### What to do
Take the entries below and print only the lines from the one with "apply runs_bind; [apply" through the one with "bits of a pin", exactly as they stand, both ends included.

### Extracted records
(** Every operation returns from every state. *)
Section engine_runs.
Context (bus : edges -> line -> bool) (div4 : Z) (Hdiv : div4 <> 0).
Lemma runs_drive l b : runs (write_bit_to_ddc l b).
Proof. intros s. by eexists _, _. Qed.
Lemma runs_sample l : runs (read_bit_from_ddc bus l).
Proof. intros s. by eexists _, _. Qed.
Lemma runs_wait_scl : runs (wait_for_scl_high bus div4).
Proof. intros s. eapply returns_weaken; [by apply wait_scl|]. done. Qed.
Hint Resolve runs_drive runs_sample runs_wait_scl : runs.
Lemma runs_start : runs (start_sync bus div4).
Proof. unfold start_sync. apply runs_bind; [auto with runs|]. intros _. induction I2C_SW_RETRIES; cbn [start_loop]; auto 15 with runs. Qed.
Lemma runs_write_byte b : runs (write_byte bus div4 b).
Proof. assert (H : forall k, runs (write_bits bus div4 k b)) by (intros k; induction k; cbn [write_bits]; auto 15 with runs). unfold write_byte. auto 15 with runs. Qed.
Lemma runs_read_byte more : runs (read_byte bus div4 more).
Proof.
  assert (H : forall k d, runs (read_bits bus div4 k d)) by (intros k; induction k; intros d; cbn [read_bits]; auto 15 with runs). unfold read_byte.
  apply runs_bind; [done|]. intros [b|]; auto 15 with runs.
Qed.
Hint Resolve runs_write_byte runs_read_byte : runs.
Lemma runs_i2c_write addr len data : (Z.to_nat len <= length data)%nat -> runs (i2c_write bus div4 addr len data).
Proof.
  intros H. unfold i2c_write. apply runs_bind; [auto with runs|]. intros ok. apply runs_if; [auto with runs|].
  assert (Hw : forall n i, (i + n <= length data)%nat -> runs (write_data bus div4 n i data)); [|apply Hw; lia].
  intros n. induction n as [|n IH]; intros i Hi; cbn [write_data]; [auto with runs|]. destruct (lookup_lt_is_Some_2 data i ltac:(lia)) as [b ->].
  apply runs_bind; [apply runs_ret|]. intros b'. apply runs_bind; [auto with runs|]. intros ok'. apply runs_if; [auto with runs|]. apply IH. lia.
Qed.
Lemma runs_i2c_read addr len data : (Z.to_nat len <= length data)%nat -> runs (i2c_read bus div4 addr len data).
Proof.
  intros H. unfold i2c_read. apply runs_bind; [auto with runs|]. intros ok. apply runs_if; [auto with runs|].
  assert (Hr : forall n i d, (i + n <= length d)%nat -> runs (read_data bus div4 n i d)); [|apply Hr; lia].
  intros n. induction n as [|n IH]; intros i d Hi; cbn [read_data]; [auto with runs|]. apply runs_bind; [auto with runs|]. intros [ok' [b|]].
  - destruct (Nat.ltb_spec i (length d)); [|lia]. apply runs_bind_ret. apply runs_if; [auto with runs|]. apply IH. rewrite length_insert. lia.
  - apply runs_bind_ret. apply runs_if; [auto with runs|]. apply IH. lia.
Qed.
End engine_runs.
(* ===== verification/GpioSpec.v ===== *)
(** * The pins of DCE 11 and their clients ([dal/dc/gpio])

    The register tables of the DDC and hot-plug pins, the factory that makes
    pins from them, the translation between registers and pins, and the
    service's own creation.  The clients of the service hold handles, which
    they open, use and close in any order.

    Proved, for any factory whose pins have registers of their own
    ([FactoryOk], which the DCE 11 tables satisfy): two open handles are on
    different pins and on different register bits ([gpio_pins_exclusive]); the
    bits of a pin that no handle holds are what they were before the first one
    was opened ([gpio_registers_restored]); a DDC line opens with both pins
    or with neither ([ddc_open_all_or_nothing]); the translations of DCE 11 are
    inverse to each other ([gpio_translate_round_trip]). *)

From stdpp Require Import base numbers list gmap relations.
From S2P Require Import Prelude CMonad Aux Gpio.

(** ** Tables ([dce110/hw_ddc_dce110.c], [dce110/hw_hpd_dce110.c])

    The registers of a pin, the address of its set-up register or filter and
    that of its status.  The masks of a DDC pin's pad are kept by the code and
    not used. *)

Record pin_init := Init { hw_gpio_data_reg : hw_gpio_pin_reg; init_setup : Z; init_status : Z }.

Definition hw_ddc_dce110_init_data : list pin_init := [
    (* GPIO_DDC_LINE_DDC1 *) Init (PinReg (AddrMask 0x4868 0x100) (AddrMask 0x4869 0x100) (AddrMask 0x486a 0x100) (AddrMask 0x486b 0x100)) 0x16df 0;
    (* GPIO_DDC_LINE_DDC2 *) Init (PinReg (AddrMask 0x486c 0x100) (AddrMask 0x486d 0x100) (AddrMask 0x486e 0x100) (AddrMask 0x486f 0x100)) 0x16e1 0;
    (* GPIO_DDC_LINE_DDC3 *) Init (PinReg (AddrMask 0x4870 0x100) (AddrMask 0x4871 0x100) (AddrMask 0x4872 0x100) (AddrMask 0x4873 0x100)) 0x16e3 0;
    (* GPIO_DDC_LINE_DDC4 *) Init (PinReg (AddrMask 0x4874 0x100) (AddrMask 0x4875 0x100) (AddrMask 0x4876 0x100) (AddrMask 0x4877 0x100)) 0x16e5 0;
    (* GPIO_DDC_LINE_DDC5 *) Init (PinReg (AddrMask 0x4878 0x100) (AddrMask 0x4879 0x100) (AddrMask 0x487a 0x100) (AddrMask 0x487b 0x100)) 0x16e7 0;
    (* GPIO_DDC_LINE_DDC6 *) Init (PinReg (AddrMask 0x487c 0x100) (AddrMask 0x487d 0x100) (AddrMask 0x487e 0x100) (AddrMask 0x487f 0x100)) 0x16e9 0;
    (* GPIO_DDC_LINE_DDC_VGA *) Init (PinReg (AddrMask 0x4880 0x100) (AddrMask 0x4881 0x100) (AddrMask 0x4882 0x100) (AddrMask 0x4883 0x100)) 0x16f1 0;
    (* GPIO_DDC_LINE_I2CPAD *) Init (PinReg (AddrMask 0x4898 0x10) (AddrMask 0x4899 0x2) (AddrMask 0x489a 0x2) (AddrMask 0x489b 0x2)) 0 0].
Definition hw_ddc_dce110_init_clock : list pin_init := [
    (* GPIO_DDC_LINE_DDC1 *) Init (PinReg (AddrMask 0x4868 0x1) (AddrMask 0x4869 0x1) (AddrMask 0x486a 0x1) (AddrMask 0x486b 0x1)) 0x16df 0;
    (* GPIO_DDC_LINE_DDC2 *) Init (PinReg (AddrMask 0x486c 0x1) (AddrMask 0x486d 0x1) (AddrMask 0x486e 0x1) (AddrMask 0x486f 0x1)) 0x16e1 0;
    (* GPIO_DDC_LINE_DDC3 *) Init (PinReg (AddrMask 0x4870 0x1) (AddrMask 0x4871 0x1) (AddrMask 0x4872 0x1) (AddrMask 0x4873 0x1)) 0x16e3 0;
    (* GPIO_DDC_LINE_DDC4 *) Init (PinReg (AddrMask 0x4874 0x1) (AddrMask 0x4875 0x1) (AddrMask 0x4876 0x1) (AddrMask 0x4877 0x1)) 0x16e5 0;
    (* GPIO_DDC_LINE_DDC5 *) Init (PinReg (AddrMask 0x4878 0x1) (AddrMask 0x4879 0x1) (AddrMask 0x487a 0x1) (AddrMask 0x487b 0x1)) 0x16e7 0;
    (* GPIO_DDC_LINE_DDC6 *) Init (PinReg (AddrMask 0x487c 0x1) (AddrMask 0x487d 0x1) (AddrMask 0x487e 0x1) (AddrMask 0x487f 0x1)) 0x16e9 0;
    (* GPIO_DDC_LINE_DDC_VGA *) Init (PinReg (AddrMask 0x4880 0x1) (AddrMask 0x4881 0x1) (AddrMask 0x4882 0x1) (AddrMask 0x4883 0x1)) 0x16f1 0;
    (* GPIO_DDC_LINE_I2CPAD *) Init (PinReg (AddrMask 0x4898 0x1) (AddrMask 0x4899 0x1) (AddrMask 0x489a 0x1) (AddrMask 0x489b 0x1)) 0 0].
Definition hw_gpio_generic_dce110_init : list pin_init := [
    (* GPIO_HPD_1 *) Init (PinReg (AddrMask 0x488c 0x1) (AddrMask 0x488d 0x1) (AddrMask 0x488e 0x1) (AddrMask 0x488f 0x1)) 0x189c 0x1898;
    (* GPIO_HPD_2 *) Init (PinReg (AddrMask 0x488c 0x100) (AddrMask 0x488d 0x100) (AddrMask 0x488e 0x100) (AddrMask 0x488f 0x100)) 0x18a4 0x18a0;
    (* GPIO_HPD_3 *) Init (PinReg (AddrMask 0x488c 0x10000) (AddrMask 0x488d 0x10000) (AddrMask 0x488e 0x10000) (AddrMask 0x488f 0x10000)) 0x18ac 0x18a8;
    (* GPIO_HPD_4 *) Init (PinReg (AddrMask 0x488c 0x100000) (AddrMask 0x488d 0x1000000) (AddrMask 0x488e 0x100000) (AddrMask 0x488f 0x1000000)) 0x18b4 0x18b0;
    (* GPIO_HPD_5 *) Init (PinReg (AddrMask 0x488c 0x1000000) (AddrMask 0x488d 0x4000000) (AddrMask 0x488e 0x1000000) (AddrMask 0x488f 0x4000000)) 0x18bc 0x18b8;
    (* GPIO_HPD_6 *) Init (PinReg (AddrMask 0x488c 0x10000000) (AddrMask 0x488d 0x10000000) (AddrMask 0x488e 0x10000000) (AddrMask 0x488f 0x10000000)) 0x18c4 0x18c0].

### Written response
  apply runs_bind; [apply runs_ret|]. intros b'. apply runs_bind; [auto with runs|]. intros ok'. apply runs_if; [auto with runs|]. apply IH. lia.
Qed.
Lemma runs_i2c_read addr len data : (Z.to_nat len <= length data)%nat -> runs (i2c_read bus div4 addr len data).
Proof.
  intros H. unfold i2c_read. apply runs_bind; [auto with runs|]. intros ok. apply runs_if; [auto with runs|].
  assert (Hr : forall n i d, (i + n <= length d)%nat -> runs (read_data bus div4 n i d)); [|apply Hr; lia].
  intros n. induction n as [|n IH]; intros i d Hi; cbn [read_data]; [auto with runs|]. apply runs_bind; [auto with runs|]. intros [ok' [b|]].
  - destruct (Nat.ltb_spec i (length d)); [|lia]. apply runs_bind_ret. apply runs_if; [auto with runs|]. apply IH. rewrite length_insert. lia.
  - apply runs_bind_ret. apply runs_if; [auto with runs|]. apply IH. lia.
Qed.
End engine_runs.
(* ===== verification/GpioSpec.v ===== *)
(** * The pins of DCE 11 and their clients ([dal/dc/gpio])

    The register tables of the DDC and hot-plug pins, the factory that makes
    pins from them, the translation between registers and pins, and the
    service's own creation.  The clients of the service hold handles, which
    they open, use and close in any order.

    Proved, for any factory whose pins have registers of their own
    ([FactoryOk], which the DCE 11 tables satisfy): two open handles are on
    different pins and on different register bits ([gpio_pins_exclusive]); the
    bits of a pin that no handle holds are what they were before the first one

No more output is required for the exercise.